(Saved data entries)
-*-*-

Example sample_markdown :
  render_markdown Z.eqb Py.str_int 42 Pages.r0
    (sort_values Pages.argsort_ties_reversed Pages.rows)
  = Return (Py.concat
      [ "# A paper"; nl; nl;
        "**Attachment ID:** 42  "; nl;
        "**Paper ID:** 7  "; nl;
        "**File Path:** storage:paper.pdf  "; nl; nl;
        "---"; nl; nl;
        "## Page 1"; nl; nl;
        "### Highlight `#ffd400`"; nl; nl; "**Text:** second on page one"; nl; nl; "---"; nl; nl;
        "### Highlight `#ffd400`"; nl; nl; "**Text:** first on page one"; nl; nl; "---"; nl; nl;
        nl; "## Page 3"; nl; nl;
        "### Highlight `#ffd400`"; nl; nl; "**Text:** on page three"; nl; nl; "---"; nl; nl;
        nl; "## Page nan"; nl; nl;
        "### Highlight `#ffd400`"; nl; nl; "**Text:** without page"; nl; nl; "---"; nl; nl ]).
Proof. vm_compute. reflexivity. Qed.

Lemma sorted_three (front : list (annotation Z)) :
  front ≡ₚ [Pages.r0; Pages.r1; Pages.r3] ->
  Sorted Z.le (omap page_label front) ->
  front = [Pages.r1; Pages.r3; Pages.r0] \/ front = [Pages.r3; Pages.r1; Pages.r0].
Proof.
  intros Hperm Hsorted. symmetry in Hperm. apply permutations_Permutation in Hperm.
  vm_compute in Hperm.
  repeat (apply elem_of_cons in Hperm as [-> | Hperm]); try (now inversion Hperm).
  all: try (left; reflexivity).
  all: try (right; reflexivity).
  all: exfalso; cbv [omap list_omap page_label] in Hsorted;
    repeat match goal with
    | H : Sorted _ (_ :: _) |- _ => inversion H; clear H; subst
    | H : HdRel _ _ (_ :: _) |- _ => inversion H; clear H; subst
    end; lia.
Qed.




(** ** Attachments without annotations *)

Section NoAnnotations.

Context {label : Type}.
Context (label_eqb : label -> label -> bool) (str_label : label -> string).
Context (argsort : list label -> list nat) (parse_csv : string -> list (annotation label)).

(** Every attachment id of the batch comes from a row. *)
Lemma sorted_attachment_ids_have_rows (annot : list (annotation label)) id :
  id ∈ sorted_attachment_ids annot -> query_attachment annot id <> [].
Proof.
  unfold sorted_attachment_ids. rewrite merge_sort_Permutation, elem_of_remove_dups.
  intros H. apply list_elem_of_fmap in H as (row & -> & Hin).
  unfold query_attachment. intros E.
  assert (Hrow : In row (List.filter (fun r => (attachment_id r =? attachment_id row)%Z) annot)).
  { apply List.filter_In. split; [now apply list_elem_of_In | apply Z.eqb_refl]. }
  rewrite E in Hrow. destruct Hrow.
Qed.


End NoAnnotations.



(** ** Names that cannot collide *)

Lemma length_append s t :
  String.length (s +:+ t) = (String.length s + String.length t)%nat.
Proof. induction s as [|c s IH]; cbn; [reflexivity | now rewrite IH]. Qed.

Lemma append_inv_tail s t u : s +:+ u = t +:+ u -> s = t.
Proof.
  revert t. induction s as [|c s IH]; intros [|d t] H; cbn in H.
  - reflexivity.
  - exfalso. apply (f_equal String.length) in H. cbn in H.
    rewrite length_append in H. lia.
  - exfalso. apply (f_equal String.length) in H. cbn in H.
    rewrite length_append in H. lia.
  - injection H as -> H. f_equal. now apply IH.
Qed.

-*-*-

> **Task brief**
Copy out each entry above with no deviation.

> **Output of the task**
Example sample_markdown :
  render_markdown Z.eqb Py.str_int 42 Pages.r0
    (sort_values Pages.argsort_ties_reversed Pages.rows)
  = Return (Py.concat
      [ "# A paper"; nl; nl;
        "**Attachment ID:** 42  "; nl;
        "**Paper ID:** 7  "; nl;
        "**File Path:** storage:paper.pdf  "; nl; nl;
        "---"; nl; nl;
        "## Page 1"; nl; nl;
        "### Highlight `#ffd400`"; nl; nl; "**Text:** second on page one"; nl; nl; "---"; nl; nl;
        "### Highlight `#ffd400`"; nl; nl; "**Text:** first on page one"; nl; nl; "---"; nl; nl;
        nl; "## Page 3"; nl; nl;
        "### Highlight `#ffd400`"; nl; nl; "**Text:** on page three"; nl; nl; "---"; nl; nl;
        nl; "## Page nan"; nl; nl;
        "### Highlight `#ffd400`"; nl; nl; "**Text:** without page"; nl; nl; "---"; nl; nl ]).
Proof. vm_compute. reflexivity. Qed.

Lemma sorted_three (front : list (annotation Z)) :
  front ≡ₚ [Pages.r0; Pages.r1; Pages.r3] ->
  Sorted Z.le (omap page_label front) ->
  front = [Pages.r1; Pages.r3; Pages.r0] \/ front = [Pages.r3; Pages.r1; Pages.r0].
Proof.
  intros Hperm Hsorted. symmetry in Hperm. apply permutations_Permutation in Hperm.
  vm_compute in Hperm.
  repeat (apply elem_of_cons in Hperm as [-> | Hperm]); try (now inversion Hperm).
  all: try (left; reflexivity).
  all: try (right; reflexivity).
  all: exfalso; cbv [omap list_omap page_label] in Hsorted;
    repeat match goal with
    | H : Sorted _ (_ :: _) |- _ => inversion H; clear H; subst
    | H : HdRel _ _ (_ :: _) |- _ => inversion H; clear H; subst
    end; lia.
Qed.




(** ** Attachments without annotations *)

Section NoAnnotations.

Context {label : Type}.
Context (label_eqb : label -> label -> bool) (str_label : label -> string).
Context (argsort : list label -> list nat) (parse_csv : string -> list (annotation label)).

(** Every attachment id of the batch comes from a row. *)
Lemma sorted_attachment_ids_have_rows (annot : list (annotation label)) id :
  id ∈ sorted_attachment_ids annot -> query_attachment annot id <> [].
Proof.
  unfold sorted_attachment_ids. rewrite merge_sort_Permutation, elem_of_remove_dups.
  intros H. apply list_elem_of_fmap in H as (row & -> & Hin).
  unfold query_attachment. intros E.
  assert (Hrow : In row (List.filter (fun r => (attachment_id r =? attachment_id row)%Z) annot)).
  { apply List.filter_In. split; [now apply list_elem_of_In | apply Z.eqb_refl]. }
  rewrite E in Hrow. destruct Hrow.
Qed.


End NoAnnotations.



(** ** Names that cannot collide *)

Lemma length_append s t :
  String.length (s +:+ t) = (String.length s + String.length t)%nat.
Proof. induction s as [|c s IH]; cbn; [reflexivity | now rewrite IH]. Qed.

Lemma append_inv_tail s t u : s +:+ u = t +:+ u -> s = t.
Proof.
  revert t. induction s as [|c s IH]; intros [|d t] H; cbn in H.
  - reflexivity.
  - exfalso. apply (f_equal String.length) in H. cbn in H.
    rewrite length_append in H. lia.
  - exfalso. apply (f_equal String.length) in H. cbn in H.
    rewrite length_append in H. lia.
  - injection H as -> H. f_equal. now apply IH.
Qed.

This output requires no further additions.